Não sou contra a introdução de novas tecnologias na saúde. Oponho-me sim à ideia de que vêm para substituir as pessoas. É óbvio que a IA tem o potencial para melhorar imenso a qualidade dos tratamentos que prestamos, mas é também óbvio que o fará com as pessoas e não sem elas. Tal como na industria aeronáutica o caminho tem que ser a IA a ajudar o piloto, sendo que o controlo se manterá dele.
A ideia de uma radioterapia sem pessoas é, para mim, inconcebível. Tratamos doentes oncológicos. Pessoas que viram as suas vidas para sempre alteradas por uma doença potencialmente fatal. Pessoas com vidas suspensas. Muitas vezes sem suporte familiar. Damasiadas vezes sem ninguém. Ao contrário do que alguns pensarão, o nosso trabalho é muito mais do que administrar radiações. Nós recebemos, ouvimos, ajudamos, partilhamos… Aprendemos lições de vida. Somos companhia, somos família, somos suporte… muitas vezes longe de casa… longe da segurança.

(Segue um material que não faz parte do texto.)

(** * ocp_vscode.backend: the measurement backend of the OCP CAD viewer

    A shallow embedding of [src/ocp_vscode/backend.py].  The backend keeps a
    model (a dict from shape id to shape) and the active measurement tool,
    and answers selection events with distance, properties or angle
    responses.  All geometry is computed by an external kernel (build123d)
    on Python floats: the kernel, the float operations and the transport are
    parameters of the development, and every kernel call that can raise
    returns a [Res]. *)

From Stdlib Require Import String Ascii List ZArith Bool Lia.
From stdpp Require Import base option gmap strings.
Import ListNotations.
Local Open Scope string_scope.

(** ** Python exceptions and fallible results *)

Inductive Exception :=
| KeyError (key : string)
| TypeError (msg : string)
| IndexError (msg : string)
| ValueError (msg : string)
| AttributeError (msg : string)
| OtherError (msg : string).

Inductive Res (A : Type) :=
| Ok (a : A)
| Raise (ex : Exception).
Arguments Ok {A} a.
Arguments Raise {A} ex.

Definition res_bind {A B} (c : Res A) (k : A -> Res B) : Res B :=
  match c with
  | Ok a => k a
  | Raise ex => Raise ex
  end.

Declare Scope res_scope.
Delimit Scope res_scope with res.
Notation "x <~ c ;; k" := (res_bind c (fun x => k))
  (at level 100, c at next level, right associativity) : res_scope.

(** ** Values compared by the source: strings and [GeomType] members *)

(** The members of build123d's [GeomType] enum that the backend names. *)
Inductive GeomType := CIRCLE | ELLIPSE | CYLINDER.

Definition GeomType_eqb (g h : GeomType) : bool :=
  match g, h with
  | CIRCLE, CIRCLE | ELLIPSE, ELLIPSE | CYLINDER, CYLINDER => true
  | _, _ => false
  end.

(** A Python object that is either a [str] or a [GeomType] member.  [==]
    between a string and an enum member is [False]. *)
Inductive PyObj :=
| PyStr (s : string)
| PyGeom (g : GeomType).

Definition py_eq (a b : PyObj) : bool :=
  match a, b with
  | PyStr s, PyStr t => String.eqb s t
  | PyGeom g, PyGeom h => GeomType_eqb g h
  | _, _ => false
  end.

(** [x in [a, b, ...]] *)
Definition py_in (x : PyObj) (l : list PyObj) : bool := existsb (py_eq x) l.

(** [str.capitalize()] on ASCII strings: first character upper-cased, the
    rest lower-cased. *)
Definition ascii_upper (c : ascii) : ascii :=
  let n := nat_of_ascii c in
  if (97 <=? n)%nat && (n <=? 122)%nat then ascii_of_nat (n - 32) else c.

Definition ascii_lower (c : ascii) : ascii :=
  let n := nat_of_ascii c in
  if (65 <=? n)%nat && (n <=? 90)%nat then ascii_of_nat (n + 32) else c.

Fixpoint str_lower (s : string) : string :=
  match s with
  | EmptyString => EmptyString
  | String c r => String (ascii_lower c) (str_lower r)
  end.

Definition capitalize (s : string) : string :=
  match s with
  | EmptyString => EmptyString
  | String c r => String (ascii_upper c) (str_lower r)
  end.

(** ** The geometry kernel *)

(** The Python class of a shape, as [isinstance] sees it.  [COther] stands
    for the kernel's remaining shape classes (Wire, Shell, Compound). *)
Inductive ShapeClass := CVertex | CEdge | CFace | CSolid | COther.

Definition ShapeClass_eqb (a b : ShapeClass) : bool :=
  match a, b with
  | CVertex, CVertex | CEdge, CEdge | CFace, CFace
  | CSolid, CSolid | COther, COther => true
  | _, _ => false
  end.

(** What the backend imports from build123d and from the Python runtime.
    Attribute reads and calls that can raise return a [Res]. *)
Class Kernel := {
  Shape : Type;
  Vector : Type;
  Plane : Type;
  Float : Type;
  (* shapes *)
  shape_class : Shape -> ShapeClass;
  geom_type : Shape -> string;                  (* shape.geom_type() *)
  shape_center : Shape -> Res Vector;           (* shape.center() *)
  arc_center : Shape -> Res Vector;             (* shape.arc_center *)
  shape_to_tuple : Shape -> Res (list Float);   (* shape.to_tuple() *)
  shape_radius : Shape -> Res Float;            (* shape.radius *)
  shape_length : Shape -> Res Float;            (* edge.length *)
  (* face.length and face.width: [None] when the kernel has no length or
     width for the face, as for a face that is not planar *)
  face_length : Shape -> Res (option Float);
  face_width : Shape -> Res (option Float);
  shape_area : Shape -> Res Float;              (* shape.area *)
  shape_volume : Shape -> Res Float;            (* shape.volume *)
  edges : Shape -> list Shape;                  (* shape.edges() *)
  filter_by : GeomType -> list Shape -> list Shape;  (* ShapeList.filter_by *)
  position_at : Shape -> Z -> Res Vector;       (* shape @ u *)
  tangent_at : Shape -> Z -> Res Vector;        (* shape % u *)
  normal : Shape -> Res Vector;                 (* shape.normal() *)
  (* planes and vectors *)
  Plane_of_face : Shape -> Res Plane;           (* Plane(face) *)
  Plane_of_origin : Vector -> Vector -> Res Plane;  (* Plane(origin, z_dir=v) *)
  z_dir : Plane -> Vector;                      (* plane.z_dir *)
  get_angle : Vector -> Vector -> Res Float;    (* v.get_angle(w) *)
  vsub : Vector -> Vector -> Vector;            (* v - w *)
  vdiv : Vector -> Z -> Vector;                 (* v / n *)
  vlength : Vector -> Float;                    (* v.length *)
  to_tuple : Vector -> list Float;              (* v.to_tuple() *)
  (* floats *)
  float_of_Z : Z -> Float;                      (* an int literal used as a float *)
  fsub : Float -> Float -> Float;               (* x - y *)
  py_abs : Float -> Float;                      (* abs(x) *)
  py_round : Float -> Z -> Float                (* round(x, decimals) *)
}.

(** The host side: the decoder of a transferred model and the transport of
    [ocp_vscode.comms.send_response].  [transport d port] is the exception
    the send raises, if any. *)
Class Host (Model Payload : Type) := {
  pickle_loads_b64decode : string -> Res Model;
  transport : Payload -> Z -> option Exception
}.

Definition isinstance `{Kernel} (shape : Shape) (c : ShapeClass) : bool :=
  ShapeClass_eqb (shape_class shape) c.

(** [ShapeList.first] is [self[0]] and [ShapeList.last] is [self[-1]]. *)
Definition ShapeList_first {A} (l : list A) : Res A :=
  match l with
  | x :: _ => Ok x
  | [] => Raise (IndexError "list index out of range")
  end.

Definition ShapeList_last {A} (l : list A) : Res A :=
  match rev l with
  | x :: _ => Ok x
  | [] => Raise (IndexError "list index out of range")
  end.

Module Tool.
Definition Distance : string := "DistanceMeasurement".
Definition Properties : string := "PropertiesMeasurement".
Definition Angle : string := "AngleMeasurement".
End Tool.

Section Backend.
Context {K : Kernel}.
Local Open Scope res_scope.

(** ** Center resolution *)

Definition get_center (shape : Shape) (for_distance : bool) : Res Vector :=
  if isinstance shape CVertex then shape_center shape
  else if isinstance shape CEdge then
    if py_in (PyStr (geom_type shape))
         [PyGeom CIRCLE; PyGeom ELLIPSE; PyStr "CIRCLE"; PyStr "ELLIPSE"]
    then (if for_distance then arc_center shape else shape_center shape)
    else shape_center shape
  else if isinstance shape CFace then
    if py_in (PyStr (geom_type shape)) [PyGeom CYLINDER; PyStr "CYLINDER"]
    then
      if negb for_distance then shape_center shape
      else
        let extremity_edges := filter_by CIRCLE (edges shape) in
        if (length extremity_edges =? 2)%nat then
          e1 <~ ShapeList_first extremity_edges ;;
          a <~ arc_center e1 ;;
          e1' <~ ShapeList_first extremity_edges ;;
          a' <~ arc_center e1' ;;
          e2 <~ ShapeList_last extremity_edges ;;
          b <~ arc_center e2 ;;
          Ok (vsub a (vdiv (vsub a' b) 2))
        else
          e1 <~ ShapeList_first extremity_edges ;;
          arc_center e1
    else shape_center shape
  else shape_center shape.

(** ** Response records

    The dataclasses of the source.  [None] is the Python [None] a field
    starts with; the constant fields [type], [subtype] and [tool_type] are
    given by [tool_type_of] below. *)

Record DistanceResponse := {
  dist_point1 : option (list Float);
  dist_point2 : option (list Float);
  dist_distance : option Float
}.

Record PropertiesResponse := {
  prop_center : option (list Float);
  prop_vertex_coords : option (list Float);
  prop_length : option Float;
  prop_width : option Float;
  prop_area : option Float;
  prop_volume : option Float;
  prop_radius : option Float;
  prop_geom_type : option string
}.

Record AngleResponse := {
  ang_angle : option Float;
  ang_point1 : option (list Float);
  ang_point2 : option (list Float)
}.

(** [PropertiesResponse()]: every field at its default. *)
Definition PropertiesResponse_new : PropertiesResponse :=
  {| prop_center := None; prop_vertex_coords := None; prop_length := None;
     prop_width := None; prop_area := None; prop_volume := None;
     prop_radius := None; prop_geom_type := None |}.

(** Attribute assignments [response.field = v]. *)
Definition set_center v (r : PropertiesResponse) : PropertiesResponse :=
  {| prop_center := v; prop_vertex_coords := prop_vertex_coords r;
     prop_length := prop_length r; prop_width := prop_width r;
     prop_area := prop_area r; prop_volume := prop_volume r;
     prop_radius := prop_radius r; prop_geom_type := prop_geom_type r |}.
Definition set_vertex_coords v (r : PropertiesResponse) : PropertiesResponse :=
  {| prop_center := prop_center r; prop_vertex_coords := v;
     prop_length := prop_length r; prop_width := prop_width r;
     prop_area := prop_area r; prop_volume := prop_volume r;
     prop_radius := prop_radius r; prop_geom_type := prop_geom_type r |}.
Definition set_length v (r : PropertiesResponse) : PropertiesResponse :=
  {| prop_center := prop_center r; prop_vertex_coords := prop_vertex_coords r;
     prop_length := v; prop_width := prop_width r;
     prop_area := prop_area r; prop_volume := prop_volume r;
     prop_radius := prop_radius r; prop_geom_type := prop_geom_type r |}.
Definition set_width v (r : PropertiesResponse) : PropertiesResponse :=
  {| prop_center := prop_center r; prop_vertex_coords := prop_vertex_coords r;
     prop_length := prop_length r; prop_width := v;
     prop_area := prop_area r; prop_volume := prop_volume r;
     prop_radius := prop_radius r; prop_geom_type := prop_geom_type r |}.
Definition set_area v (r : PropertiesResponse) : PropertiesResponse :=
  {| prop_center := prop_center r; prop_vertex_coords := prop_vertex_coords r;
     prop_length := prop_length r; prop_width := prop_width r;
     prop_area := v; prop_volume := prop_volume r;
     prop_radius := prop_radius r; prop_geom_type := prop_geom_type r |}.
Definition set_volume v (r : PropertiesResponse) : PropertiesResponse :=
  {| prop_center := prop_center r; prop_vertex_coords := prop_vertex_coords r;
     prop_length := prop_length r; prop_width := prop_width r;
     prop_area := prop_area r; prop_volume := v;
     prop_radius := prop_radius r; prop_geom_type := prop_geom_type r |}.
Definition set_radius v (r : PropertiesResponse) : PropertiesResponse :=
  {| prop_center := prop_center r; prop_vertex_coords := prop_vertex_coords r;
     prop_length := prop_length r; prop_width := prop_width r;
     prop_area := prop_area r; prop_volume := prop_volume r;
     prop_radius := v; prop_geom_type := prop_geom_type r |}.
Definition set_geom_type v (r : PropertiesResponse) : PropertiesResponse :=
  {| prop_center := prop_center r; prop_vertex_coords := prop_vertex_coords r;
     prop_length := prop_length r; prop_width := prop_width r;
     prop_area := prop_area r; prop_volume := prop_volume r;
     prop_radius := prop_radius r; prop_geom_type := v |}.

A ideia de saúde sem pessoas é absurda. Ao fim ao cabo, quem querem ter convosco quando vos disserem que têm uma doença potencialmente fatal? Nesse segundo que dura para sempre, se pára de respirar e se tem que encaixar a ideia do final da vida? Naquele momento em que o chão desaparece e toda a vida desaparece com ele. Querem lê-lo num monitor? Querem uma máquina a segurar-vos a mão? Ou querem alguém capaz de sentir e partilhar a vossa dor? Alguém que vos entenda e ouça? Alguém com quem chorar? Nunca uma máquina poderá fazê-lo. Por mais inteligente que seja nunca uma máquina conseguirá adquirir uma inteligência emocional. Compaixão, compreensão, empatia são alguns dos sentimentos que uma máquina nunca conseguirá experiênciar. E se por algum acaso um dia conseguir… é esse o dia em que deixamos de ser humanos.